La Redoute : il faut sortir de l’incantation

Comme tous les Roubaisiens, je suis choqué, attristé par l’annonce du plan de restructuration massif de La Redoute, qui pourrait déboucher sur la perte de 700 emplois. Bien entendu, la ville de Roubaix doit faire le maximum pour limiter la casse, et garantir la sauvegarde d’autant d’emplois que possible. Mais ceci nécessite de regarder la réalité de la situation de l’entreprise, et de sortir d’une position purement incantatoire.

La Redoute est confrontée à de réelles difficultés stratégiques (virage internet pris sur le tard et de façon malhabile, clientèle presque exclusivement féminine, déficit d’image à l’international, etc) qui plombent ses comptes et la rendent déficitaire depuis des années.  Cette position n’est pas tenable et nécessite un repositionnement majeur sur lequel le maire de Roubaix, quels que soient ses talents, n’a pas le pouvoir d’agir.

La question est donc bien plus large que la simple mise sous pression de la direction de Kering et la négociation à la baisse du nombre de suppressions d’emplois à court terme, même si cela est bien entendu une obligation.

Le réel enjeu est de créer, avec l’appui de Kering, les conditions pour que Roubaix demeure, ou redevienne, le leader de la vente à distance.

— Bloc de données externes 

(* ===== verification/UserLogSpec.v ===== *)
(** * Arguments are appended exactly, or not at all

    The content of a message under construction is the part of the buffer
    before [size].  Every writer appends the encoding of its argument to it, or
    reports a full buffer and changes nothing; a string that does not fit is cut
    at a character boundary and marked. *)

From stdpp Require Import base list numbers option.
From Stdlib Require Import ZArith Lia Bool.
From S2P Require Import Prelude RingBuffer UserLog.
Import UserLog.

Local Open Scope Z_scope.

Module UserLogSpec.

(** ** Content of a message under construction *)

Record holds (u : DltUser) (log : DltContextData) (P : bytes) (n : Z) : Prop := {
  h_buffer : ∃ rest, buffer log = Some (P ++ rest) ∧ zlen P + zlen rest = log_buf_len u;
  h_size : size log = zlen P;
  h_len : log_buf_len u < 65536;
  h_args : args_num log = n
}.

(** What writing arguments leaves alone. *)
Definition frame (log : DltContextData) :=
  (handle log, log_level log, trace_status log, use_timestamp log, user_timestamp log, msid log, verbose_mode log).
Lemma frame_count_arg log : frame (count_arg log) = frame log.
Proof. done. Qed.
Lemma frame_verbose u log log' : frame log' = frame log -> is_verbose_mode u log' = is_verbose_mode u log.
Proof. unfold frame, is_verbose_mode. congruence. Qed.

Lemma holds_range u log P n : holds u log P n -> 0 <= zlen P <= log_buf_len u ∧ log_buf_len u < 65536.
Proof. intros [(rest & _ & H) _ ? _]. lia. Qed.

Lemma put_ok u log P n d :
  holds u log P n -> zlen P + zlen d <= log_buf_len u ->
  ∃ log', put d log = Some log' ∧ holds u log' (P ++ d) n ∧ frame log' = frame log.
Proof.
  intros [(rest & Hb & Hl) Hs Hlen Ha] Hfit. unfold put. rewrite Hb. bsimp. rewrite Hs.
  rewrite mwrite_Some by len. bsimp. rewrite Nat2Z.id, take_app_length.
  eexists. split; [reflexivity|]. split; [|done]. split; cbn [buffer size args_num set_content]; try done.
  - exists (drop (length P + length d) (P ++ rest)). rewrite app_assoc. split; [done|].
    rewrite length_drop, !length_app. lia.
  - cint. len.
Qed.

Lemma count_arg_holds u log P n :
  holds u log P n -> 0 <= n < 2147483647 -> holds u (count_arg log) P (n + 1).
Proof.
  intros [Hb Hs Hlen Ha] Hn. split; try done. cbn [count_arg args_num]. rewrite Ha. by cint.
Qed.

(** ** Encoding of attributes *)

Definition attr_bytes (s : option bytes) : bytes :=
  match s with Some s => take (Z.to_nat (attr_size (Some s))) (s ++ [0]) | None => [] end.

Lemma attr_size_le s : 0 <= attr_size (Some s) <= zlen s + 1 ∧ attr_size (Some s) < 65536.
Proof.
  unfold attr_size. pose proof (wrapu_range 16 (zlen s + 1) ltac:(lia)).
  pose proof (Z.mod_le (zlen s + 1) (2 ^ 16) ltac:(lia) ltac:(lia)). unfold wrapu in *. lia.
Qed.
Lemma attr_size_nonneg s : 0 <= attr_size s < 65536.
Proof. destruct s as [s|]; [|cbn; lia]. pose proof (attr_size_le s). lia. Qed.

Lemma zlen_attr_bytes s : zlen (attr_bytes s) = attr_size s.
Proof.
  destruct s as [s|]; [|done]. unfold attr_bytes. pose proof (attr_size_le s).
  rewrite length_take, length_app. cbn [length]. lia.
Qed.

Lemma put_attr_ok u log P n s :
  holds u log P n -> zlen P + attr_size s <= log_buf_len u ->
  ∃ log', put_attr s log = Some log' ∧ holds u log' (P ++ attr_bytes s) n ∧
    frame log' = frame log.
Proof.
  intros H Hfit. rewrite <-zlen_attr_bytes in Hfit. destruct s as [s|]; cbn [put_attr attr_bytes] in *.
  2: { exists log. rewrite app_nil_r. done. }
  pose proof (attr_size_le s) as Hs. destruct (Z.eqb_spec (attr_size (Some s)) 0) as [E|E].
  { exists log. rewrite E. change (take (Z.to_nat 0) (s ++ [0])) with (@nil Z). rewrite app_nil_r. done. }
  rewrite mread_Some by len. bsimp. change (drop (Z.to_nat 0) (s ++ [0])) with (s ++ [0]).
  by apply put_ok.
Qed.

Definition varinfo_bytes (v : option VarInfo) : bytes :=
  match v with
  | None => []
  | Some v =>
      le_bytes 2 (attr_size (name v)) ++
      (if with_unit v then le_bytes 2 (attr_size (unit v)) else []) ++
      attr_bytes (name v) ++ attr_bytes (unit v)
  end.

(** A unit is only given together with the request to write it. *)
Definition wf_varinfo (v : option VarInfo) : Prop :=
  match v with Some v => with_unit v = false -> unit v = None | None => True end.

Lemma zlen_varinfo_bytes v : wf_varinfo v -> zlen (varinfo_bytes v) = varinfo_size v.
Proof.
  destruct v as [v|]; [|done]. cbn [varinfo_bytes varinfo_size wf_varinfo]. intros H.
  rewrite !length_app, !Nat2Z.inj_add, !zlen_attr_bytes, length_le_bytes.
  destruct (with_unit v); [rewrite length_le_bytes; lia|]. rewrite H by done. cbn. lia.
Qed.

L’objectif stratégique doit être de créer un écosystème favorisant la création d’emplois quoi qu’il advienne, dans le futur, de la Redoute. Pour cela, il faudra bien plus que le campus de la gare et ses formations au e-commerce, que le maire semble considérer comme un remède à tous les maux. Bordeaux possède la référence française en matière de formation aux achats, et n’est pas pour autant une pépinière de centrales d’achats. Si Roubaix veut devenir le cœur du e-commerce, les discussions avec Kering doivent porter sur le soutien financier, logistique, humain et d’infrastructure qu’apportera Kering au plan de dévelopement défini par la mairie. La balle est donc, en premier lieu, dans le camp du maire.